Eppure, al contempo registriamo continue evidenze della ripresa dei tassi di infezione da Hiv e delle pratiche a rischio tra i gay nelle principali città europee, nordamericane e australiane, ove sono presenti ambienti gay definiti e strutturati.

E' interessante allora rilevare che persino negli USA le iniziative educative per i maschi omobisessuali sono molto meno frequenti di quelle rivolte a maschi e femmine eterosessuali (solo il 10% degli studi di risultato sulla prevenzione li riguardano).
Certo, il sottogruppo più colpito è quello degli MSM afroamericani e in particolare i più giovani, perché i fattori economici ed etnici contano di più quando si tratta di tutelare attivamente la propria salute.

Invocare la carenza di informazione quale causa del male è un'operazione sempre più retorica; piuttosto occorrerebbe meditare sull'importanza del senso di impotenza e rassegnazione, ovvero di mancanza di potere sulla espressione della propria sessualità da parte di quanti praticano l'omosessualità in vario modo e a differenti livelli di coinvolgimento in ogni parte del globo.

Un indicatore di quanto lavoro ci sia ancora da fare a casa nostra è la diffusione dell'autolesionismo tra gli stessi gay dichiarati, perché sono in troppi a comportarsi come se ritenessero di meritare la punizione o almeno di non aver diritto a stare bene.

Quanti omosessuali esclusivi o preferenziali, in effetti, sono soltanto “uomini che fanno sesso con uomini”? In che cosa si distinguono da coloro che ricorrono ai contatti uomo-sessuali per caso o per curiosità, ogni tanto o tanto per s-gradire, a notte fonda o nel folto del boschetto, sull'onda dell'ebbrezza alcolica o sullo scivolo della depressione, senza dire neanche una parola o perdendo subito dopo la memoria, e così via?

Le loro aspettative e aspirazioni sul piano sessuale e affettivo non dovrebbero essere più complesse ed elaborate?
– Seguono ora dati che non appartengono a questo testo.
Lemma forget_local p c w :
  rp_ok p → p_classes p !! cls w = Some c → is_Some (p_pending p !! w) →
  let '(q, c') := forget p (cls w) c w in
  local p q w c c' ∧ p_pending q !! w = None ∧ p_holders q = p_holders p ∧
  c_inUse c' = c_inUse c ∧ w ∉ (c_line c').*1.
Proof.
  intros Hok Hc Hp. unfold forget. rewrite decide_True by done.
  destruct Hp as [k Hp]. destruct (ok_pending _ Hok w k Hp) as [-> _].
  set (c1 := if decide (w ∈ p_sidelined p) then _ else _).
  assert (c_line c1 = filter (λ x, x.1 ≠ w) (c_line c) ∧ c_capacity c1 = c_capacity c ∧
    c_inUse c1 = c_inUse c ∧
    c_sidelined c1 = (c_sidelined c - b2z (bool_decide (w ∈ p_sidelined p)))%Z)
    as (El & Ec & Eu & Es).
  { unfold c1. pose proof (ok_line _ Hok _ _ w Hc) as Hl. case_decide as Hw.
    - rewrite bool_decide_eq_true_2 by done. simpl. split; [|repeat split; lia].
      symmetry. apply list_filter_all, Forall_forall. intros [w' o] Hin Hw'. simpl in Hw'.
      subst. apply Hl; [|done]. apply list_elem_of_fmap. by exists (w, o).
    - rewrite bool_decide_eq_false_2 by done. simpl. rewrite Z.sub_0_r.
      destruct (index c w) as [i|] eqn:Hi.
      + apply index_Some in Hi as [o Hi]. split; [|done].
        eapply delete_filter; [by eapply ok_nodup|done].
      + apply index_None in Hi. by destruct Hi; apply Hl. }
  clearbody c1. split; [|split; [simpl; apply lookup_delete_eq|split; [done|split; [done|]]]].
  2:{ rewrite El, filter_line. naive_solver. }
  pose proof (ok_nodup _ Hok _ _ Hc) as Hnd.
  constructor; simpl; try done; rewrite ?lookup_delete_eq, ?El; try done.
  - intros w' Hw'. by rewrite lookup_delete_ne.
  - set_solver.
  - set_solver.
  - intros w' Hw'. rewrite filter_line. naive_solver.
  - by apply filter_line_nodup.
  - by apply filter_sorted, (ok_sorted _ Hok _ _ Hc).
  - rewrite Eu. lia.
  - rewrite Es, (bool_decide_eq_false_2 (w ∈ p_sidelined p ∖ {[w]})) by set_solver. simpl. lia.
  - intros k Hk. apply (ok_holder _ Hok) in Hk as (_ & ? & _). congruence.
  - rewrite filter_line. naive_solver.
  - set_solver.
  - set_solver.
Qed.

Lemma hold_local p c w :
  rp_ok p → p_classes p !! cls w = Some c → p_holders p !! w = None →
  p_pending p !! w = None →
  local p (mkPool (p_capacity p) (<[cls w := add_inUse 1 c]> (p_classes p))
    (<[w := cls w]> (p_holders p)) (p_pending p) (p_sidelined p) (p_parked p)) w c (add_inUse 1 c).
Proof.
  intros Hok Hc Hh Hp.
  constructor; simpl; try done; rewrite ?lookup_insert_eq; try done.
  - intros w' Hw'. by rewrite lookup_insert_ne.
  - by eapply ok_nodup.
  - by eapply ok_sorted.
  - rewrite Hh. simpl. lia.
  - naive_solver.
  - naive_solver.
  - by apply ok_line.
  - intros Hw. by apply (ok_aside _ Hok).
  - intros Hw. by apply (ok_parked _ Hok).
Qed.

Lemma release_local p c w :
  rp_ok p → p_classes p !! cls w = Some c → is_Some (p_holders p !! w) →
  local p (mkPool (p_capacity p) (<[cls w := add_inUse (-1) c]> (p_classes p))
    (delete w (p_holders p)) (p_pending p) (p_sidelined p) (p_parked p)) w c (add_inUse (-1) c).
Proof.
  intros Hok Hc [k Hk]. destruct (ok_holder _ Hok w k Hk) as (-> & Hp & _).
  constructor; simpl; try done; rewrite ?lookup_delete_eq; try done.
  - intros w' Hw'. by rewrite lookup_delete_ne.
  - by eapply ok_nodup.
  - by eapply ok_sorted.
  - rewrite Hk. simpl. lia.
  - naive_solver.
  - by apply ok_line.
  - intros Hw. by apply (ok_aside _ Hok).
  - intros Hw. by apply (ok_parked _ Hok).
Qed.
Detto in altri termini, non dovrebbero desiderare di amare e rispettare (fisicamente e spiritualmente) il proprio sesso?! Le risposte nella prossima vita.

Tornando dunque alla sigla MSM, la questione non è quali definizioni si adattino di più all'epidemiologia o registrino meglio il dato di fatto, bensì come intenda e viva l'omosessualità chi ne fa una scelta consapevole.